This great little sequence always goes down well in class and makes a nice change if you're a tad tired (surely not!) of Sun Salutations. It can be demanding of the lower back so be sensible. Read the modifications at the bottom of the page before you get started ~ we don't want to encourage Lord Shiva as Destroyer!
Stay focused on your breath. It's quite logical here ~ inhaling as you lengthen, exhaling as you feel yourself contracting. As long as you stay with the breath, you are doing yoga. It's not about some notion of "the perfect pose".
Play. Have fun.
1. Rather than have arms extending overhead in Palm Tree (Tiryaka Tadasana), keep your hands at heart centre or on your hips, remembering to engage your core and root down through your feet. (You're also welcome to adopt a jaunty stance, as illustrated.)

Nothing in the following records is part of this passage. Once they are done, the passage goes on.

(* ===== verification/NetworkLoad.v ===== *)
(** Networks that load while requests run (lib/state.go): a network's lists are fetched by the
    first condition that asks for it, under [sync.OnceValue], while other requests wait.
    The loading of [Networks] in one step per list, interleaved with any number of
    callers and with changes of the disk. *)

From S2P Require Import Prelude GoStrings GoCrypto GoTime NetAddr GoNet Cache Networks.
From stdpp Require Import options.

Section load.
  Context `{Cidranger} (lib : NetLibs) (os : OS) (networkCache : option Cache) (k : string) (network : list Network).

(** The function of a network: not called yet; being run by a caller, at a list, with the
    lists left and the ranger so far; or done. *)
Inductive once :=
  | ONew
  | ORunning (t : nat) (i : nat) (rest : list Network) (ranger : Ranger)
  | ODone (ranger : Ranger).

(** A caller that waits or runs the function, and one that returned. *)
Inductive caller := Calling | Got (ranger : Ranger).

(** [ns_loaded]: the lists whose closures ran, by index. *)
Record sys := mkSys { ns_once : once; ns_disk : Disk; ns_callers : gmap nat caller; ns_loaded : list nat }.

Definition initial (disk : Disk) : sys := mkSys ONew disk ∅ [].

(** A caller begins, a caller gets on, and the disk is changed by somebody else. *)
Inductive op := OCall (t : nat) | OStep (t : nat) | ODisk (disk : Disk).

(** A caller finds the function new and runs it, gets on with it, is blocked by the one who
    runs it, or finds its value. *)
Definition step (s : sys) (o : op) : sys :=
  let '(mkSys once disk callers loaded) := s in
  match o with
  | OCall t => match callers !! t with None => mkSys once disk (<[t := Calling]> callers) loaded | Some _ => s end
  | ODisk disk => mkSys once disk callers loaded
  | OStep t =>
      match callers !! t with
      | Some Calling =>
          match once with
          | ONew => mkSys (ORunning t 0 network NewPCTrieRanger) disk callers loaded
          | ORunning t' i rest ranger =>
              if bool_decide (t' = t) then
                match rest with
                | [] => mkSys (ODone ranger) disk (<[t := Got ranger]> callers) loaded
                | e :: rest =>
                    let '(prefixes, err, disk) := load_list lib os networkCache k i e disk in
                    let ranger := match err with Some _ => ranger | None => insert_all ranger prefixes end in
                    mkSys (ORunning t (S i) rest ranger) disk callers (loaded ++ [i])
                end
              else s
          | ODone ranger => mkSys once disk (<[t := Got ranger]> callers) loaded
          end
      | _ => s
      end
  end.

Definition run (s : sys) (ops : list op) : sys := foldl step s ops.

(** ** The invariant *)

Record ok (s : sys) : Prop := {
  ok_once : match ns_once s with
            | ONew => ns_loaded s = []
            | ORunning t i rest _ => ns_callers s !! t = Some Calling ∧ ns_loaded s = seq 0 i ∧ drop i network = rest ∧ i ≤ length network
            | ODone _ => ns_loaded s = seq 0 (length network)
            end;
  ok_got : ∀ t r, ns_callers s !! t = Some (Got r) → ns_once s = ODone r }.

Lemma step_ok s o : ok s → ok (step s o).
Proof.
  destruct s as [once disk callers loaded]. intros [Ho Hg]. cbn in *. destruct o as [t|t|d]; cbn.
  - destruct (callers !! t) as [c|] eqn:Ht; [by split|]. split; cbn.
    + destruct once as [|t' i rest r|r]; try done. destruct Ho as (Hc & Ho). split; [|done].
      rewrite lookup_insert_ne; [done|]. intros ->. congruence.
    + intros t' r. rewrite lookup_insert_Some. intros [[_ ?]|[_ Ht']]; [done|by eapply Hg].
  - destruct (callers !! t) as [[|r]|] eqn:Ht; try by split. destruct once as [|t' i rest r|r].
    + split; cbn; [rewrite drop_0; split_and!; [done..|lia]|]. intros t' r Ht'. by apply Hg in Ht'.
    + case_bool_decide as Hb; [subst t'|by split]. destruct Ho as (Hc & Hl & Hd & Hi). destruct rest as [|e rest].
      * split; cbn.
        -- assert (Hle : length network ≤ i) by (apply (f_equal length) in Hd; rewrite length_drop in Hd; cbn in Hd; lia).
           rewrite Hl. f_equal. lia.
        -- intros t' r'. rewrite lookup_insert_Some. intros [[_ [= ->]]|[_ Ht']]; [done|]. by apply Hg in Ht'.
      * destruct (load_list _ _ _ _ _ _ _) as [[prefixes err] disk'].
        assert (Hlt : i < length network) by (apply (f_equal length) in Hd; rewrite length_drop in Hd; cbn in Hd; lia).
        split; cbn [ns_once ns_callers ns_loaded].
        -- split; [done|]. rewrite Hl, seq_S. split; [done|]. split; [|lia]. by rewrite <-(Nat.add_1_r i), <-drop_drop, Hd.
        -- intros t' r'. intros Ht'. by apply Hg in Ht'.
    + split; cbn; [done|]. intros t' r'. rewrite lookup_insert_Some. intros [[_ [= ->]]|[_ Ht']]; [done|by eapply Hg].
  - by split.
Qed.

Lemma run_ok s ops : ok s → ok (run s ops).
Proof. revert s. induction ops as [|o ops IH]; intros s Hs; [done|]. apply IH. by apply step_ok. Qed.

Lemma initial_ok disk : ok (initial disk).
Proof. split; [done|]. intros t r Ht. cbn [initial ns_callers] in Ht. by rewrite lookup_empty in Ht. Qed.

(** ** The value *)

Definition changes_disk (o : op) : bool := match o with ODisk _ => true | _ => false end.

(** What is left to do leads to what loading in one step leads to. *)
Definition leads (disk : Disk) (s : sys) : Prop :=
  match ns_once s with
  | ONew => ns_disk s = disk
  | ORunning _ i rest r => load_lists lib os networkCache k i rest r (ns_disk s) = load_network lib os networkCache k network disk
  | ODone r => r = (load_network lib os networkCache k network disk).1
  end.

Lemma step_leads disk s o : changes_disk o = false → leads disk s → leads disk (step s o).
Proof.
  destruct s as [once d callers loaded]. unfold leads. destruct o as [t|t|d']; cbn [step ns_once ns_disk]; intros Hc Hl; [| |done].
  - by destruct (callers !! t).
  - destruct (callers !! t) as [[|r]|]; try done. destruct once as [|t' i rest r|r]; cbn [ns_once ns_disk] in *; [by subst| |done].
    case_bool_decide; [|done]. destruct rest as [|e rest]; cbn [ns_once]; [by rewrite <-Hl|].
    cbn [load_lists] in Hl. destruct (load_list _ _ _ _ _ _ _) as [[prefixes err] d1]. cbn [ns_once ns_disk]. by destruct err.
Qed.

Lemma run_leads disk s ops : forallb (λ o, negb (changes_disk o)) ops = true → leads disk s → leads disk (run s ops).
Proof.
  revert s. induction ops as [|o ops IH]; intros s Hc Hl; [done|]. cbn in Hc. go_bool. apply IH; [done|]. by apply step_leads.
Qed.

(** ** Progress *)

Lemma step_calling s o t : ns_callers s !! t = Some Calling → o ≠ OStep t → ns_callers (step s o) !! t = Some Calling.
Proof.
  destruct s as [once d callers loaded]. cbn. intros Ht Ho. destruct o as [t'|t'|d']; cbn; [| |done].
  - destruct (callers !! t') eqn:Ht'; [done|]. cbn. rewrite lookup_insert_ne; [done|]. intros ->. congruence.
  - assert (Hne : t' ≠ t) by congruence. destruct (callers !! t') as [[|r]|]; try done. destruct once as [|t1 i rest r|r]; cbn; [done| |].
    + case_bool_decide; [|done]. destruct rest as [|e rest]; cbn; [by rewrite lookup_insert_ne|].
      by destruct (load_list _ _ _ _ _ _ _) as [[prefixes err] d1].
    + by rewrite lookup_insert_ne.
Qed.

(** The caller that runs the function comes to its end. *)
Lemma runner_finishes rest : ∀ s t i r, ns_once s = ORunning t i rest r → ns_callers s !! t = Some Calling →
  ∃ r', ns_once (run s (repeat (OStep t) (S (length rest)))) = ODone r' ∧
    ns_callers (run s (repeat (OStep t) (S (length rest)))) = <[t := Got r']> (ns_callers s).
Proof.
  induction rest as [|e rest IH]; intros [once d callers loaded] t i r Ho Hc; cbn in Ho, Hc; subst once.
  - cbn. rewrite Hc, bool_decide_true by done. by eexists.
  - change (repeat (OStep t) (S (length (e :: rest)))) with (OStep t :: repeat (OStep t) (S (length rest))).
    cbn [run foldl step]. rewrite Hc, bool_decide_true by done.
    destruct (load_list _ _ _ _ _ _ _) as [[prefixes err] d1].
    match goal with |- context [mkSys ?o ?d ?c ?l] => exact (IH (mkSys o d c l) t (S i) _ eq_refl Hc) end.
Qed.

Lemma done_returns s t r : ns_once s = ODone r → ns_callers s !! t = Some Calling →
  ns_callers (step s (OStep t)) !! t = Some (Got r).
Proof. destruct s as [once d callers loaded]. cbn. intros -> ->. cbn. by rewrite lookup_insert_eq. Qed.

Lemma running_returns s t t' i rest r :
  ns_once s = ORunning t' i rest r → ns_callers s !! t' = Some Calling → ns_callers s !! t = Some Calling →
  ∃ r', ns_callers (run s (repeat (OStep t') (S (length rest)) ++ [OStep t])) !! t = Some (Got r').
Proof.
  intros Ho Hc Ht. destruct (runner_finishes rest s t' i r Ho Hc) as (r' & Hd & Hcs). exists r'.
  unfold run. rewrite foldl_app. fold (run s (repeat (OStep t') (S (length rest)))). cbn [foldl].
  set (s1 := run s _) in *. destruct (decide (t = t')) as [->|Hne].
  - destruct s1 as [once d callers loaded]. cbn in Hd, Hcs |- *. rewrite Hcs, lookup_insert_eq. cbn [ns_callers]. by rewrite ?lookup_insert_eq.
  - apply done_returns; [done|]. by rewrite Hcs, lookup_insert_ne.
Qed.

(** From every state each caller can return, within the steps of two callers. *)
Lemma caller_returns s t : ok s → ns_callers s !! t = Some Calling →
  ∃ ops r, length ops ≤ length network + 3 ∧ ns_callers (run s ops) !! t = Some (Got r) ∧
    forallb (λ o, match o with OStep _ => true | _ => false end) ops = true.
Proof.
  assert (Hsteps : ∀ t' n, forallb (λ o, match o with OStep _ => true | _ => false end) (repeat (OStep t') n ++ [OStep t]) = true).
  { intros t' n. rewrite forallb_app. cbn. rewrite andb_true_r. by induction n. }
  intros [Ho _] Ht. destruct (ns_once s) as [|t' i rest r|r] eqn:Honce.
  - destruct (running_returns (step s (OStep t)) t t 0 network NewPCTrieRanger) as [r' Hr'].
    1-3: destruct s as [once d callers loaded]; cbn in *; subst once; by rewrite Ht.
    exists (OStep t :: repeat (OStep t) (S (length network)) ++ [OStep t]), r'. split; [|split; [exact Hr'|apply Hsteps]].
    cbn. rewrite length_app, repeat_length. cbn. lia.
  - destruct Ho as (Hc & _ & Hd & Hi). destruct (running_returns s t t' i rest r Honce Hc Ht) as [r' Hr'].
    exists (repeat (OStep t') (S (length rest)) ++ [OStep t]), r'. split; [|split; [exact Hr'|apply Hsteps]].
    rewrite length_app, repeat_length, <-Hd, length_drop. cbn. lia.
  - exists [OStep t], r. split; [cbn; lia|]. split; [by apply done_returns|done].
Qed.

End load.

(** * Properties *)

(** C35: A network that requests ask for at the same time is loaded once, for all of them:
    under every interleaving each of its lists is fetched at most once, in order, every
    request that goes on got the same ranger, and while nobody else writes the cache it
    is the one a request alone would have loaded; and no request is stuck: from every
    state of the execution a waiting one returns within the steps of the one that loads. *)
Theorem loaded_once `{Cidranger} (lib : NetLibs) (os : OS) (networkCache : option Cache) (k : string) (network : list Network)
    (disk : Disk) (ops : list op) :
  let s := run lib os networkCache k network (initial disk) ops in
  (∃ n, n ≤ length network ∧ ns_loaded s = seq 0 n) ∧
  (∀ t t' r r', ns_callers s !! t = Some (Got r) → ns_callers s !! t' = Some (Got r') → r = r') ∧
  (forallb (λ o, negb (changes_disk o)) ops = true →
     ∀ t r, ns_callers s !! t = Some (Got r) → r = (load_network lib os networkCache k network disk).1) ∧
  (∀ t, ns_callers s !! t = Some Calling →
     ∃ ops' r, length ops' ≤ length network + 3 ∧ ns_callers (run lib os networkCache k network s ops') !! t = Some (Got r)).
Proof.
  intros s. assert (Hok : ok network s) by apply run_ok, initial_ok. pose proof Hok as [Ho Hg].
  split; [|split; [|split]].
  - destruct (ns_once s) as [|t i rest r|r].
    + by exists 0; split; [lia|].
    + destruct Ho as (_ & Hl & _ & Hi). by exists i.
    + by exists (length network).
  - intros t t' r r' Ht Ht'. apply Hg in Ht, Ht'. congruence.
  - intros Hc t r Ht. pose proof (run_leads lib os networkCache k network disk (initial disk) ops Hc eq_refl) as Hl.
    fold s in Hl. unfold leads in Hl. by rewrite (Hg t r Ht) in Hl.
  - intros t Ht. destruct (caller_returns lib os networkCache k network s t Hok Ht) as (ops' & r & ? & ? & _). by exists ops', r.
Qed.

(** Three requests, the second runs the function. *)
Example loading :
  let s := run (H:=list_ranger) demo_libs (demo_os 0%Z) None "n" demo_network (initial ∅)
    [OCall 1; OCall 2; OStep 2; OStep 1; OStep 2; OCall 3; OStep 3; OStep 2; OStep 2; OStep 2; OStep 1] in
  (λ t, match ns_callers s !! t with Some (Got _) => Some true | Some Calling => Some false | None => None end) <$> [1; 2; 3] =
    [Some true; Some true; Some false].
Proof. vm_compute. reflexivity. Qed.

2. If you're like me and as wobbly as a newborn deer in balances, in Lord Shiva's Pose (Parivrtta Natarajasana) you can always keep the toes of the lifting leg on the floor and focus on getting a beautiful twist from the waist.
3. If you have a stiff upper back and shoulders, remain more upright in Twisted Chair Pose (Parivrtta Utkatasana). My little stick man is rather pitched forward, oops ~ you may feel like this, but better to avoid it!

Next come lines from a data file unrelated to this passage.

Definition challengeStateErrorCategory (err : goerr) : string :=
  if errorsIs err ErrNoCookie then "missing"
  else if errorsIs err ErrTokenExpired then "expired"
  else "invalid".

Definition challengeVerificationCategory (tokenPresent : bool) (res : VerifyResult)
    (err : option goerr) : string :=
  if VerifyResult_Ok res then "valid"
  else if negb tokenPresent then "missing"
  else if err_is err ErrTokenExpired then "expired"
  else if err_is err ErrVerifyKeyMismatch then "key_mismatch"
  else if err_is err ErrVerifyVerifyMismatch then "verification_mismatch"
  else if bool_decide (err ≠ None) then "invalid"
  else if bool_decide (res = VerifyResultSkip) then "skipped"
  else "rejected".

(** * The state cookie *)

Definition verifyChallengeStateCookie (cookie : option Cookie) : M (result TokenChallengeMap) :=
  match cookie with
  | None => ret (Err ErrNoCookie)
  | Some cookie =>
      d <- get_data;; r <- get_req;;
      match (encryptedToken <-? jose_Parse (ck_Value cookie);
             signedToken <-? jose_Decrypt encryptedToken (cookieKey st (rq_Host r) d);
             jose_Claims signedToken (st_publicKey st))%go with
      | Err e => ret (Err e)
      | Ok i =>
          t1 <- now;;
          if (Time_Compare (jose_Time (tok_Expiry i)) t1 <? 0)%Z then ret (Err ErrTokenExpired)
          else
            t2 <- now;;
            if (0 <? Time_Compare (jose_Time (tok_NotBefore i)) t2)%Z then ret (Err ErrTokenNotYet)
            else ret (Ok (tok_State i))
      end
  end.

(** The loop of [verifyChallengeState] over the cookies of the state's name; [last]
    is the result so far. *)
Fixpoint state_loop (cookies : list Cookie) (last : result TokenChallengeMap) :
    M (result TokenChallengeMap) :=
  match cookies with
  | [] => ret last
  | cookie :: cookies =>
      res <- verifyChallengeStateCookie (Some cookie);;
      match res with Ok _ => ret res | Err _ => state_loop cookies res end
  end.

Definition verifyChallengeState : M (result TokenChallengeMap) :=
  d <- get_data;; r <- get_req;;
  state_loop (filter (λ c, ck_Name c = rd_cookieName d) (rq_Cookies r)) (Err ErrNoCookie).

4. Right Angle/Same Angle Pose (Samakonasana ) can be a beast on the lower back and shoulders so keep your hands at heart centre. If that still feels a little too much, support yourself with your hands on your thighs ~ it's all gravy. Your body, your practice, remember? Make sure to keep some softness in the knees, no locking. You'll see I've drawn them a little bent to remind you.

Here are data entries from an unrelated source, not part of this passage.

(* ===== verification/Backends.v ===== *)
(** [lib/settings/backend.go], [MakeReverseProxy] of [utils/http.go] and
    [utils/unix.go]: the reverse proxies in front of the backends, what they dial and
    how they rewrite the requests they forward. *)

From S2P Require Import Prelude GoStrings GoTime NetAddr GoURL Mime GoNetip Types Cookie Register State Key Data.
From stdpp Require Import options.

Local Open Scope go_scope.

(** [settings.Backend]. *)
Record BackendSettings := mkBackendSettings {
  bs_URL : string; bs_Host : string; bs_HTTP2Enabled : bool; bs_TLSSkipVerify : bool; bs_IpHeader : string;
  bs_GoDNS : bool; bs_Transparent : bool; bs_DialTimeout : Duration; bs_TLSHandshakeTimeout : Duration;
  bs_IdleConnTimeout : Duration; bs_ResponseHeaderTimeout : Duration; bs_ExpectContinueTimeout : Duration }.

(** What a transport dials. *)
Inductive Dial := DialUnix (addr : string) (timeout : Duration) | DialGo (timeout : Duration) | DialNet (timeout : Duration).

(** [http.Transport], the fields that are set. *)
Record Transport := mkTransport {
  tr_Dial : Dial; tr_UnixProtocol : bool; tr_TLSHandshakeTimeout : Duration; tr_IdleConnTimeout : Duration;
  tr_ResponseHeaderTimeout : Duration; tr_ExpectContinueTimeout : Duration; tr_ForceAttemptHTTP2 : bool;
  tr_InsecureSkipVerify : bool; tr_ServerName : string }.

(** [httputil.ReverseProxy]: the director rewrites a request, given the data and the
    remote address in its context; the data comes with its [State]. An [Err] is a panic. *)
Definition Director : Type := option (State * RequestData) → option AddrPort → Request → result Request.
Record ReverseProxy := mkReverseProxy { rp_Director : Director; rp_Transport : Transport }.

(** ** [httputil.NewSingleHostReverseProxy] *)


Definition joinURLPath (a b : URL) : string * string :=
  if bool_decide (RawPath a = "") && bool_decide (RawPath b = "") then
    (match HasSuffix (Path a) "/", HasPrefix (Path b) "/" with
     | true, true => Path a +:+ substring_from 1 (Path b)
     | false, false => Path a +:+ "/" +:+ Path b
     | _, _ => Path a +:+ Path b
     end, "")
  else
    let apath := EscapedPath a in
    let bpath := EscapedPath b in
    match HasSuffix apath "/", HasPrefix bpath "/" with
    | true, true => (Path a +:+ substring_from 1 (Path b), apath +:+ substring_from 1 bpath)
    | false, false => (Path a +:+ "/" +:+ Path b, apath +:+ "/" +:+ bpath)
    | _, _ => (Path a +:+ Path b, apath +:+ bpath)
    end.

Definition rewriteRequestURL (target u : URL) : URL :=
  let '(path, rawPath) := joinURLPath target u in
  let query := if bool_decide (RawQuery target = "") || bool_decide (RawQuery u = "")
               then RawQuery target +:+ RawQuery u else RawQuery target +:+ "&" +:+ RawQuery u in
  mkURL (Scheme target) (Opaque u) (User u) (Host target) path rawPath (OmitHost u) (ForceQuery u) query
    (Fragment u) (RawFragment u).

Definition single_host (target : URL) : Director := λ _ _ r, Ok (upd_rq_URL (rewriteRequestURL target) r).

(** ** [MakeReverseProxy]

    [http.DefaultTransport] attempts HTTP/2 and has timeouts of its own. *)
Definition DefaultTransport (dial : Dial) (unix : bool) : Transport :=
  mkTransport dial unix (10 * Second)%Z (90 * Second)%Z 0%Z Second true false "".

Definition MakeReverseProxy (target : string) (goDns : bool) (dialTimeout : Duration) : result ReverseProxy :=
  match Parse target with
  | Err e => Err (EWrap "failed to parse target URL: " e)
  | Ok u =>
      if bool_decide (Scheme u = "unix") then
        Ok (mkReverseProxy (single_host (set_Path u "")) (DefaultTransport (DialUnix (Path u) dialTimeout) true))
      else
        Ok (mkReverseProxy (single_host u)
             (DefaultTransport (if goDns then DialGo dialTimeout else DialNet dialTimeout) false))
  end.

(** [UnixRoundTripper.RoundTrip]: the request its transport gets. *)
Definition UnixRoundTrip (r : Request) : Request :=
  let host := if bool_decide (rq_Host r = "") then "localhost" else rq_Host r in
  let 'mkRequest m _ p pm u h ck ra tls := r in
  mkRequest m host p pm (mkURL "http" (Opaque u) (User u) host (Path u) (RawPath u) (OmitHost u) (ForceQuery u)
    (RawQuery u) (Fragment u) (RawFragment u)) h ck ra tls.

Definition set_rq_Host (host : string) (r : Request) : Request :=
  let 'mkRequest m _ p pm u h ck ra tls := r in mkRequest m host p pm u h ck ra tls.

(** The director [Create] puts in front. *)
Definition wrap_director (b : BackendSettings) (director : Director) : Director := λ data remote r,
  r <-? (if negb (bs_Transparent b) then
           match data with
           | Some (st, d) => headers <-? RequestHeaders st d (rq_Header r); Ok (upd_rq_Header (λ _, headers) r)
           | None => Ok r
           end
         else Ok r);
  let r := if negb (bool_decide (bs_IpHeader b = "")) && negb (bs_Transparent b) then
             match remote with
             | Some ip => upd_rq_Header (λ h, hdr_Set h (bs_IpHeader b) (Addr_String (Addr_Unmap (ap_Addr ip)))) r
             | None => r
             end
           else r in
  let r := if negb (bool_decide (bs_Host b = "")) then set_rq_Host (bs_Host b) r else r in
  director data remote r.

Definition ignore_dash (b : BackendSettings) : BackendSettings :=
  let 'mkBackendSettings u h h2 skip ip dns tr t1 t2 t3 t4 t5 := b in
  mkBackendSettings u h h2 skip (if bool_decide (ip = "-") then "" else ip) dns tr t1 t2 t3 t4 t5.

(** [Backend.Create]. *)
Definition Backend_Create (b : BackendSettings) : result ReverseProxy :=
  let b := ignore_dash b in
  proxy <-? MakeReverseProxy (bs_URL b) (bs_GoDNS b) (bs_DialTimeout b);
  let t := rp_Transport proxy in
  let t := mkTransport (tr_Dial t) (tr_UnixProtocol t) (bs_TLSHandshakeTimeout b) (bs_IdleConnTimeout b)
             (bs_ResponseHeaderTimeout b) (bs_ExpectContinueTimeout b)
             (if bs_HTTP2Enabled b then true else tr_ForceAttemptHTTP2 t)
             (if bs_TLSSkipVerify b then true else tr_InsecureSkipVerify t)
             (if negb (bool_decide (bs_Host b = "")) then bs_Host b else tr_ServerName t) in
  Ok (mkReverseProxy
        (if negb (bool_decide (bs_IpHeader b = "")) || negb (bool_decide (bs_Host b = "")) || negb (bs_Transparent b)
         then wrap_director b (rp_Director proxy) else rp_Director proxy) t).

(** ** [ReverseProxy.ServeHTTP]

    What becomes of the headers after the director. *)
Definition hopHeaders : list string :=
  ["Connection"; "Proxy-Connection"; "Keep-Alive"; "Proxy-Authenticate"; "Proxy-Authorization"; "Te"; "Trailer";
   "Transfer-Encoding"; "Upgrade"].

(** Bytes at both ends of a text that satisfy [f] are cut. *)
Fixpoint trim_bytes (f : ascii → bool) (l : list ascii) : list ascii :=
  match l with c :: l' => if f c then trim_bytes f l' else l | [] => [] end.
Definition trim_both (f : ascii → bool) (s : string) : string :=
  of_bytes (reverse (trim_bytes f (reverse (trim_bytes f (bytes s))))).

5. In Forward Fold (Uttanasana), keep your knees bent if that's more comfortable for your back. To come up to standing, press into the outer edges of your feet and hinge up from the hips keeping the core engaged throughout. Alternatively, you could simply walk yourself up your body with your hands.
Disc issues or back injury, recent abdominal surgery, advanced pregnancy.